Earlier this week, at the Mumford & Sons concert, I was sitting next to a bro who kept trying to cheers my empty fist. The first time, during “Little Lion Man,” I gave him a polite smile and smashed my fist against his cup of Coors Light. The third time he tried, I started to get testy. The bro may have gotten under my skin, but he sparked an important existential realization: not much has changed since my first Lollapalooza in 1992. Well, there were no cellphones back then, and I would never wear a red bra under a pair of conductor overalls with no T-shirt nowadays, but other than that, the people are pretty much the same. After nearly three decades of concert going, I think I’ve finally nailed down all the types.
1. Shmoopy Makeout Couple. Either the guy is behind her with his arms wrapped around her waist or standing next to her with his arm around her waist. They intermittently sway, and kiss, sway and kiss, sway and kiss, until you want to kill them.
2. Pretends To Know The Lyrics. They’re singing along with every song, but upon closer scrutiny, you discover that they’re lips don’t match the words and their knowledge of the music is all a ruse. A ruse!

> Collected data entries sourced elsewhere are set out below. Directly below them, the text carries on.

Lemma linear_trace_not_printed env (h : Handles Obj) :
  ~ prints_response_after_chat (@linear_trace Obj Exc env h).
Proof.
  unfold linear_trace.
  match goal with
  | |- ~ prints_response_after_chat ?l =>
      change l with (removelast l ++ [List.last l no_event])
  end.
  apply chat_last_not_printed. reflexivity.
Qed.

(** C2, amended.  A run of the execution-flow cell in which every library
    call returns performs exactly the events of [linear_trace], in that
    order: load the environment, configure the LLM, load the documents,
    connect to the vector store, build the index, build the three tools,
    build the agent, issue one chat query.  Each workflow step happens
    once, in order; the chat query is the last event, and its response is
    not printed. *)
Theorem execution_flow_sequence st resp :
  outcome (execution_flow lib) st = inr resp ->
  exists h,
    h_response h = resp
    /\ events_of (execution_flow lib) st = linear_trace (lib_dotenv lib st) h
    /\ workflow (events_of (execution_flow lib) st) =
         [ step_load_env; step_load_docs; step_connect_store;
           step_build_index; step_build_tool; step_build_tool;
           step_build_tool; step_build_agent; step_chat ]
    /\ List.last (events_of (execution_flow lib) st) no_event =
         LibCall (agent_chat (h_agent h) chat_message) (inr resp)
    /\ ~ prints_response_after_chat (events_of (execution_flow lib) st).
Proof.
  intros Hok. destruct (execution_flow_success lib st resp Hok)
    as (h & Hresp & Hevs & _).
  exists h. rewrite Hevs, <- Hresp. repeat split.
  apply linear_trace_not_printed.
Qed.

(** C4.  When a library call of a run raises [e], the run ends with the
    exception [e] itself, the raising call is the last event of the run,
    and no call before it raised: nothing is retried and nothing runs
    after the failure. *)
Theorem library_failure_propagates st c e :
  In (LibCall c (inl e)) (events_of (execution_flow lib) st) ->
  outcome (execution_flow lib) st = inl e
  /\ exists pre,
       events_of (execution_flow lib) st = pre ++ [LibCall c (inl e)]
       /\ quiet pre.
Proof.
  intros Hin.
  destruct (execution_flow_propagates lib st) as (evs & Ht & Hp).
  rewrite (events_of_intro _ _ _ Ht) in *. unfold outcome.
  destruct (fst (execution_flow lib st)) as [e'|r]; simpl in Hp.
  - destruct Hp as (pre & c' & -> & Hq).
    apply in_app_or in Hin as [Hin|[Heq|[]]].
    + apply (proj1 (List.Forall_forall _ _) Hq) in Hin. discriminate Hin.
    + injection Heq as -> ->. split; [reflexivity|]. now exists pre.
  - apply (proj1 (List.Forall_forall _ _) Hp) in Hin. discriminate Hin.
Qed.

(** C5.  [load_documents] first constructs the reader with the folder it
    was given and the extension filter [".pdf"]; if the constructor
    raises, so does [load_documents]; otherwise its outcome is the outcome
    of the reader's [load_data()], and it does nothing else.  A complete
    run of the cell constructs one reader, on ["./data"]. *)
Theorem load_documents_forwards pdf_folder st :
  (exists first,
      events_of (load_documents lib pdf_folder) st =
        LibCall (SimpleDirectoryReader pdf_folder [".pdf"]) first ::
        match first with
        | inl _ => []
        | inr reader =>
            [LibCall (reader_load_data reader)
                     (outcome (load_documents lib pdf_folder) st)]
        end
      /\ match first with
         | inl e => outcome (load_documents lib pdf_folder) st = inl e
         | inr _ => True
         end)
  /\ globals (snd (load_documents lib pdf_folder st)) = globals st
  /\ (forall resp,
         outcome (execution_flow lib) st = inr resp ->
         reader_calls (events_of (execution_flow lib) st)
         = [("./data", [".pdf"])]).
Proof.
  split; [apply load_documents_run|].
  split; [apply load_documents_keeps|].
  intros resp Hok.
  destruct (execution_flow_success lib st resp Hok) as (h & _ & -> & _).
  reflexivity.
Qed.

(** C6.  [initialize_elasticsearch] reads the four variables, then calls
    the constructor once with the four values as it read them (index name,
    host, user name, password); its outcome is the outcome of the
    constructor, and it changes nothing else. *)
Theorem initialize_elasticsearch_forwards st :
  events_of (initialize_elasticsearch lib) st =
    [ Getenv "ELASTIC_HOST" (environ st !! "ELASTIC_HOST");
      Getenv "ELASTIC_USERNAME" (environ st !! "ELASTIC_USERNAME");
      Getenv "ELASTIC_PASSWORD" (environ st !! "ELASTIC_PASSWORD");
      Getenv "INDEX_NAME" (environ st !! "INDEX_NAME");
      LibCall (ElasticsearchStore
                 (environ st !! "INDEX_NAME") (environ st !! "ELASTIC_HOST")
                 (environ st !! "ELASTIC_USERNAME")
                 (environ st !! "ELASTIC_PASSWORD"))
              (outcome (initialize_elasticsearch lib) st) ]
  /\ globals (snd (initialize_elasticsearch lib st)) = globals st.
Proof.
  split; [apply initialize_elasticsearch_run
         | apply initialize_elasticsearch_keeps].
Qed.

(** C7.  Every variable a run reads with [os.getenv] is one of the six
    configuration variables, and a run in which every library call returns
    reads each of the six, once. *)
Theorem environment_reads st :
  incl (env_reads (events_of (execution_flow lib) st)) config_variables
  /\ (forall resp,
         outcome (execution_flow lib) st = inr resp ->
         env_reads (events_of (execution_flow lib) st)
         = [ "AWS_BEDROCK_LLM_MODEL"; "ELASTIC_HOST"; "ELASTIC_USERNAME";
             "ELASTIC_PASSWORD"; "INDEX_NAME"; "AWS_BEDROCK_EMBEDDING_MODEL" ]
         /\ incl config_variables
                 (env_reads (events_of (execution_flow lib) st))).
Proof.
  split.
  - destruct (execution_flow_reads_within lib st) as (evs & Ht & Hincl).
    now rewrite (events_of_intro _ _ _ Ht).
  - intros resp Hok.
    destruct (execution_flow_success lib st resp Hok) as (h & _ & -> & _).
    split; [reflexivity|]. intros n Hn. simpl in *. tauto.
Qed.
(** ** Ethics engine *)

Record EthicsConfig := {
  consent_prob : Q;
  inherit_consent : bool;
  strictness : Q
}.

(** One entry of the ledger (a dict in the source, with these keys). *)
Record LedgerEntry := {
  le_t : nat;
  le_type : string;
  le_src : option nat;
  le_dst : option nat;
  le_proposed : Q;
  le_allowed : bool;
  le_amount : Q;
  le_policy : string;
  le_src_consents : bool;
  le_dst_consents : bool;
  le_reason : string
}.

Record EthicsEngine := {
  policy : SovereigntyPolicy;
  cfg : EthicsConfig;
  ledger : list LedgerEntry
}.

Section Program.
Context {RT : Runtime}.

(** [decide_consent]: a known consent is returned as it is; an unknown one
    is sampled from the generator of the [random] module. *)
Definition decide_consent (e : EthicsEngine) (current : option bool)
    (w : py_state) : bool * py_state :=
  match current with
  | Some b => (b, w)
  | None => let '(r, w') := py_random w in (Qltb r (consent_prob (cfg e)), w')
  end.

(** [check_and_record]: the returned triple and the engine with the new
    ledger entry appended. *)
Definition check_and_record (e : EthicsEngine) (t : nat) (ev_type : string)
    (src_id dst_id : option nat) (proposed_amt : Q)
    (src_consents dst_consents : bool) : (bool * Q * string) * EthicsEngine :=
  let '(allowed, amt, reason) :=
    if negb (allows_export (policy e)) then
      (false, proposed_amt, "policy_closed")
    else if decide (mode (policy e) = "consensual") then
      if negb (src_consents &&
               match dst_id with Some _ => dst_consents | None => true end)
      then (false, proposed_amt, "no_consent")
      else (true, proposed_amt * (scale (policy e) * strictness (cfg e)), "ok")
    else
      (true, proposed_amt * (scale (policy e) * strictness (cfg e)), "ok") in
  let amt := pymax 0.0 amt in
  let entry := {|
    le_t := t;
    le_type := ev_type;
    le_src := src_id;
    le_dst := dst_id;
    le_proposed := proposed_amt;
    le_allowed := allowed;
    le_amount := if allowed then amt else 0.0;
    le_policy := mode (policy e);
    le_src_consents := src_consents;
    le_dst_consents := dst_consents;
    le_reason := reason |} in
  ((allowed, amt, reason),
   {| policy := policy e; cfg := cfg e; ledger := ledger e ++ [entry] |}).

(** ** Bubble universe *)

Record Bubble := {
  id : nat;
  inflation_rate : Q;
  invariants : Q;
  stable : bool;
  parent_id : option nat;
  consent : option bool
}.

Definition set_inflation_rate (x : Q) (u : Bubble) : Bubble :=
  {| id := id u; inflation_rate := x; invariants := invariants u;
     stable := stable u; parent_id := parent_id u; consent := consent u |}.

Definition set_invariants (x : Q) (u : Bubble) : Bubble :=
  {| id := id u; inflation_rate := inflation_rate u; invariants := x;
     stable := stable u; parent_id := parent_id u; consent := consent u |}.

Definition set_stable (b : bool) (u : Bubble) : Bubble :=
  {| id := id u; inflation_rate := inflation_rate u;
     invariants := invariants u; stable := b; parent_id := parent_id u;
     consent := consent u |}.

(** ** Multiverse *)

(** The arguments of [Multiverse.__init__]. *)
Record MultiverseArgs := {
  a_n_initial : Z;
  a_seed : option Z;
  a_policy : string;
  a_ethics_cfg : EthicsConfig;
  a_drift_sigma : Q;
  a_tunnel_rate : Q;
  a_decay_rate : Q;
  a_decay_inflection : Q;
  a_decay_slope : Q;
  a_birth_export_mean : Q;
  a_birth_export_sigma : Q;
  a_collapse_export_frac : Q;
  a_max_bubbles : Z;
  a_inf_mean : Q;
  a_inf_sigma : Q
}.

(** The attributes of a [Multiverse] that [__init__] sets once. *)
Record Dynamics := {
  drift_sigma : Q;
  tunnel_rate : Q;
  decay_rate : Q;
  decay_inflection : Q;
  decay_slope : Q;
  birth_export_mean : Q;
  birth_export_sigma : Q;
  collapse_export_frac : Q;
  max_bubbles : Z
}.

(** A [Multiverse] object: the attributes that change, and [dyn]. *)
Record Multiverse := {
  rng : np_state;
  ethics : EthicsEngine;
  dyn : Dynamics;
  universes : list Bubble;
  t : nat;
  exported_total : Q
}.

Definition set_rng (g : np_state) (m : Multiverse) : Multiverse :=
  {| rng := g; ethics := ethics m; dyn := dyn m; universes := universes m;
     t := t m; exported_total := exported_total m |}.

Definition set_ethics (e : EthicsEngine) (m : Multiverse) : Multiverse :=
  {| rng := rng m; ethics := e; dyn := dyn m; universes := universes m;
     t := t m; exported_total := exported_total m |}.

Definition set_universes (l : list Bubble) (m : Multiverse) : Multiverse :=
  {| rng := rng m; ethics := ethics m; dyn := dyn m; universes := l;
     t := t m; exported_total := exported_total m |}.

Definition set_t (n : nat) (m : Multiverse) : Multiverse :=
  {| rng := rng m; ethics := ethics m; dyn := dyn m;
     universes := universes m; t := n; exported_total := exported_total m |}.

Definition set_exported_total (x : Q) (m : Multiverse) : Multiverse :=
  {| rng := rng m; ethics := ethics m; dyn := dyn m;
     universes := universes m; t := t m; exported_total := x |}.

(** The founders: [n] rounds of the loop of [__init__], from generator
    states [g] and [w] and the bubbles [us] created so far. *)
Fixpoint founders (n : nat) (inf_mean inf_sigma : Q) (e : EthicsEngine)
    (g : np_state) (w : py_state) (us : list Bubble)
    : np_state * py_state * list Bubble :=
  match n with
  | O => (g, w, us)
  | S n' =>
      let '(x, g') := np_normal inf_mean inf_sigma g in
      let inf := pymax 0.0 x in
      let '(c, w') := decide_consent e None w in
      founders n' inf_mean inf_sigma e g' w'
        (us ++ [{| id := length us; inflation_rate := inf; invariants := 0.0;
                   stable := true; parent_id := None; consent := Some c |}])
  end.

(** [Multiverse.__init__], run when the [random] module is in state [w]:
    the new object, or the error raised, and the state of the [random]
    module afterwards.  Both generators are seeded before the policy is
    checked. *)
Definition Multiverse_init (a : MultiverseArgs) (w : py_state)
    : result Multiverse * py_state :=
  let g := np_default_rng (a_seed a) in
  let w := py_seed (a_seed a) in
  match SovereigntyPolicy_init (a_policy a) with
  | ValueError msg => (ValueError msg, w)
  | Ok p =>
      let e := {| policy := p; cfg := a_ethics_cfg a; ledger := [] |} in
      let d := {| drift_sigma := a_drift_sigma a;
                  tunnel_rate := a_tunnel_rate a;
                  decay_rate := a_decay_rate a;
                  decay_inflection := a_decay_inflection a;
                  decay_slope := a_decay_slope a;
                  birth_export_mean := a_birth_export_mean a;
                  birth_export_sigma := a_birth_export_sigma a;
                  collapse_export_frac := a_collapse_export_frac a;
                  max_bubbles := a_max_bubbles a |} in
      let '(g', w', us) :=
        founders (Z.to_nat (a_n_initial a)) (a_inf_mean a) (a_inf_sigma a)
          e g w [] in
      (Ok {| rng := g'; ethics := e; dyn := d; universes := us; t := O;
             exported_total := 0.0 |}, w')
  end.
Lemma close_calls_app (l1 l2 : list Call) :
  close_calls (l1 ++ l2) = close_calls l1 ++ close_calls l2.
Proof. apply List.filter_app. Qed.

Lemma close_calls_timing_log (show : bool) (paths : list string)
    (entries : list (Odb * bool * pyval)) :
  close_calls (timing_log show paths entries) = [].
Proof.
  unfold timing_log. revert entries.
  induction paths as [|path paths IH]; intros [|[[o opened] t] entries]; simpl;
    try done.
  rewrite close_calls_app, IH. unfold timing_pass. simpl.
  by destruct opened, show.
Qed.

(** The function up to and after its loop, when the listing returns. *)
Lemma odbs_get_calc_time_folder_unfold (odbs_folder : string)
    (show recursive close_odbs : bool) (w : World St) (odb_list : list string)
    (h1 : St) :
  host_files_with_extension_lister (host w) odbs_folder ".odb" true recursive
    = (Ok odb_list, h1) →
  odbs_get_calc_time_folder odbs_folder show recursive close_odbs w =
    match calc_time_loop odb_list show ∅
            (mkWorld h1 (log w ++ timing_prologue odbs_folder recursive odb_list)) with
    | (Ok output, w2) =>
        if close_odbs
        then match host_odbs_close_all_odbs (host w2) with
             | (Ok _, h3) => (Ok output, mkWorld h3 (log w2 ++ [CallCloseAll]))
             | (Raise e, h3) => (Raise e, mkWorld h3 (log w2 ++ [CallCloseAll]))
             end
        else (Ok output, w2)
    | (Raise e, w2) => (Raise e, w2)
    end.
Proof.
  intros Hlist.
  unfold odbs_get_calc_time_folder, bind at 1, files_with_extension_lister, call.
  rewrite Hlist. unfold bind at 1, print at 1. cbn [host log]. unfold bind at 1.
  unfold timing_prologue. rewrite <- app_assoc. simpl.
  destruct (calc_time_loop odb_list show ∅ _) as [[output|e] w2]; [|done].
  unfold bind, odbs_close_all_odbs, call, ret. destruct close_odbs; [|done].
  by destruct (host_odbs_close_all_odbs (host w2)) as [[[]|e] h3].
Qed.

(** C6. Let the listing of the ['.odb'] files of the folder (called with
    [sub_folders_option=recursive]) return [odb_list]; let every listed path
    resolve in turn, through the normalizer, to a handle whose timing record
    evaluates; and let the closing call return when [close_odbs] is set.
    Then [odbs_get_calc_time_folder] returns a dict whose keys are exactly
    the listed paths; every value is the timing dict of the handle its path
    resolved to, and a path listed once has the timing dict of its own
    handle.  The calls are the listing, the count line, per path the open
    call when the file was not open yet and the line under [show], and
    last, exactly when [close_odbs] is set, one call that closes all open
    result handles. *)
Theorem odbs_get_calc_time_folder_spec (odbs_folder : string)
    (show recursive close_odbs : bool) (w : World St) (odb_list : list string)
    (entries : list (Odb * bool * pyval)) (h1 h2 h3 : St) :
  host_files_with_extension_lister (host w) odbs_folder ".odb" true recursive
    = (Ok odb_list, h1) →
  timings_return h1 odb_list entries h2 →
  (if close_odbs then host_odbs_close_all_odbs h2 = (Ok tt, h3) else h3 = h2) →
  ∃ output,
    odbs_get_calc_time_folder odbs_folder show recursive close_odbs w =
      (Ok output,
       mkWorld h3
         (log w ++ timing_prologue odbs_folder recursive odb_list
          ++ timing_log show odb_list entries
          ++ (if close_odbs then [CallCloseAll] else [])))
    ∧ dom output = list_to_set odb_list
    ∧ (∀ path t, output !! path = Some t →
         ∃ i o opened,
           odb_list !! i = Some path ∧ entries !! i = Some (o, opened, t)
           ∧ timing_of o = Ok t ∧ ∃ ha hb, resolves ha path o opened hb)
    ∧ (NoDup odb_list → ∀ i path o opened t,
         odb_list !! i = Some path → entries !! i = Some (o, opened, t) →
         output !! path = Some t)
    ∧ close_calls (timing_prologue odbs_folder recursive odb_list
                   ++ timing_log show odb_list entries
                   ++ (if close_odbs then [CallCloseAll] else []))
      = (if close_odbs then [CallCloseAll] else []).
Proof.
  intros Hlist Hrun Hclose.
  exists (timing_dict ∅ odb_list entries).
  split; [|split; [|split; [|split]]].
  - rewrite (odbs_get_calc_time_folder_unfold _ _ _ _ _ _ _ Hlist).
    rewrite (calc_time_loop_returns _ _ _ _ _ _ _ Hrun). cbn [host log].
    destruct close_odbs.
    + rewrite Hclose. by rewrite <- !app_assoc.
    + subst h3. by rewrite !app_nil_r, <- app_assoc.
  - rewrite timing_dict_dom by (by eapply timings_return_length).
    rewrite dom_empty_L. set_solver.
  - intros path t Hlook.
    destruct (timing_dict_lookup _ _ _ _ _ Hlook)
      as [Hempty | (i & o & opened & Hp & He)]; [by rewrite lookup_empty in Hempty|].
    exists i, o, opened. split; [done|]. split; [done|].
    by eapply timings_return_lookup.
  - intros Hnd i path o opened t Hp He. by eapply timing_dict_NoDup.
  - rewrite !close_calls_app, close_calls_timing_log. by destruct close_odbs.
Qed.

(** ** Exceptions during batch processing *)

(** The timing loop stops at the first path whose step raises. *)
Lemma calc_time_loop_raises (show : bool) (done rest : list string) (path : string)
    (entries : list (Odb * bool * pyval)) (h h2 h3 : St) (e : exn)
    (step : list Call) (output : gmap string pyval) (calls : list Call) :
  timings_return h done entries h2 →
  timing_step_raises h2 path e step h3 →
  calc_time_loop (done ++ path :: rest) show output (mkWorld h calls) =
    (Raise e, mkWorld h3 (calls ++ timing_log show done entries ++ step)).
Proof.
  intros Hrun Hstep. revert output calls.
  induction Hrun as [h|h h1 h2 path' o opened t paths entries Hres Htime _ IH];
    intros output calls.
  - unfold calc_time_loop, timing_log. cbn [app for_fold zip zip_with flat_map].
    unfold bind at 1. unfold bind at 1.
    destruct Hstep as [h path e Hget Hother | h h1 path key e Hget Hopen
                      | h h1 path o opened e Hres Htime].
    + unfold odbs_odbobject_normalizer, try_except, read_result. cbn [host].
      rewrite Hget, app_nil_r.
      destruct e; try done. by destruct (Hother key).
    + unfold odbs_odbobject_normalizer, try_except, read_result. cbn [host].
      rewrite Hget. unfold openOdb, call. cbn [host log]. by rewrite Hopen.
    + rewrite (normalizer_resolves _ _ _ _ _ _ Hres). unfold bind at 1.
      rewrite odbs_get_calc_time_Handle. cbn zeta. unfold timing_of in Htime.
      by rewrite Htime.
  - unfold calc_time_loop in *. cbn [app for_fold]. unfold bind at 1. unfold bind at 1.
    rewrite (normalizer_resolves _ _ _ _ _ _ Hres). unfold bind at 1.
    rewrite odbs_get_calc_time_Handle. cbn zeta. unfold timing_of in Htime.
    rewrite Htime. unfold ret at 1.
    unfold timing_log. cbn [zip zip_with flat_map fst snd].
    destruct show; cbn [host log]; rewrite (IH Hstep); unfold timing_log, timing_pass;
      cbn [fst snd]; by rewrite <- !app_assoc.
Qed.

3. Having The Best Night Ever. You’ve seen this person. In the first row. Drenched in sweat. Weeping tears of joy. Shrieking at the top of his/her lungs. None of this behavior drug-induced. They truly are having the very best night of their entire life.
4. Messed Up On Drugs. Make no mistake, this person is not at the concert for the music. The concert is just an excuse to use drugs. The minute they arrive (maybe even before they arrive) they’re lighting their spliff/dropping that molly/snorting their whatever. You may run into them rolling in the grass, thinking they are a carrot or something.
5. Whirling Dervish Dancer. Hands in the air, swirling and circling, slow and sensual or fast and furious, eyes closed. Otherwise known as the “whirling dervish,” the preferred dance of the Sufi mystics. There’s always one at every concert. Doesn’t matter what the music genre. I saw one at a Rage Against The Machine concert.
6. Air conductor. A close relative of the Whirling Dervish Dancer, the Air Conductor mistakenly thinks that they are the puppet master of of the entire operation, conducting each note, each rest, each lick with a wave of their hands.
7. 30-Something Sitter. I’m not ashamed to admit that I’m that girl who is “getting old” and has to sit down due to generalized “back pain.” Whatever. I stood through all 12 hours of Lollapalooza 1992. I have nothing to prove.
8. First Pumper/Cheerser. There’s always one bro (or thousands) who fist pump through the set and/or try to cheers strangers. I happened to be sitting next to him the other night. Poor me.
9. Unimpressed Person. But at least I wasn’t sitting next to that person who crosses their arms and acts unimpressed, even if it’s their favorite band. If you’re paying for a ticket, you might as well muster up some modicum of excitement. I’m sorry, but you can’t be that unimpressed by The Pixies.
10. Snack Getter. Really, all this person is concerned with is making sure everyone in their party is all set with snacks and drinks. Incidentally, they tend to end up missing the show.
11. Pre-Gamer. This doofus drank soooo much during the opening act, that he or she is passed out in a pool of his/her own vomit way before the headliner goes on.
12. Bored Parent. You have to respect the parent who took one for the team and accompanied their kid to the show. Nine times out of 10 they look distressed and/or are dozing off. Hopefully they remembered to bring earplugs!
13. Overly-Enthusiastic Parent. As opposed to the Bored Parent, the Overly-Enthusiastic Parent pretends to love the music so their kid will love them more. Sadly, they end up coming off as desperate or pathetic or creepy.
14. Avid Texter/Filmer. Put your phone away and watch the show, person who texts or films the entire time!
15. Injured Person. They have to be carried out on a stretcher before the opening act goes on because they slipped in a puddle of beer or threw out their kneecap in a mosh pit. And not just this once. Every time they go to a concert. Whatever you do, make sure they are not your designated driver. I missed a Violent Femmes concert once because I made this mistake.
16. Leaves Before The Encore. They care more about “beating the crowd” than hearing their favorite band do some mind-blowing never-before-heard medley. Whatever, judge me if you want. I hate traffic.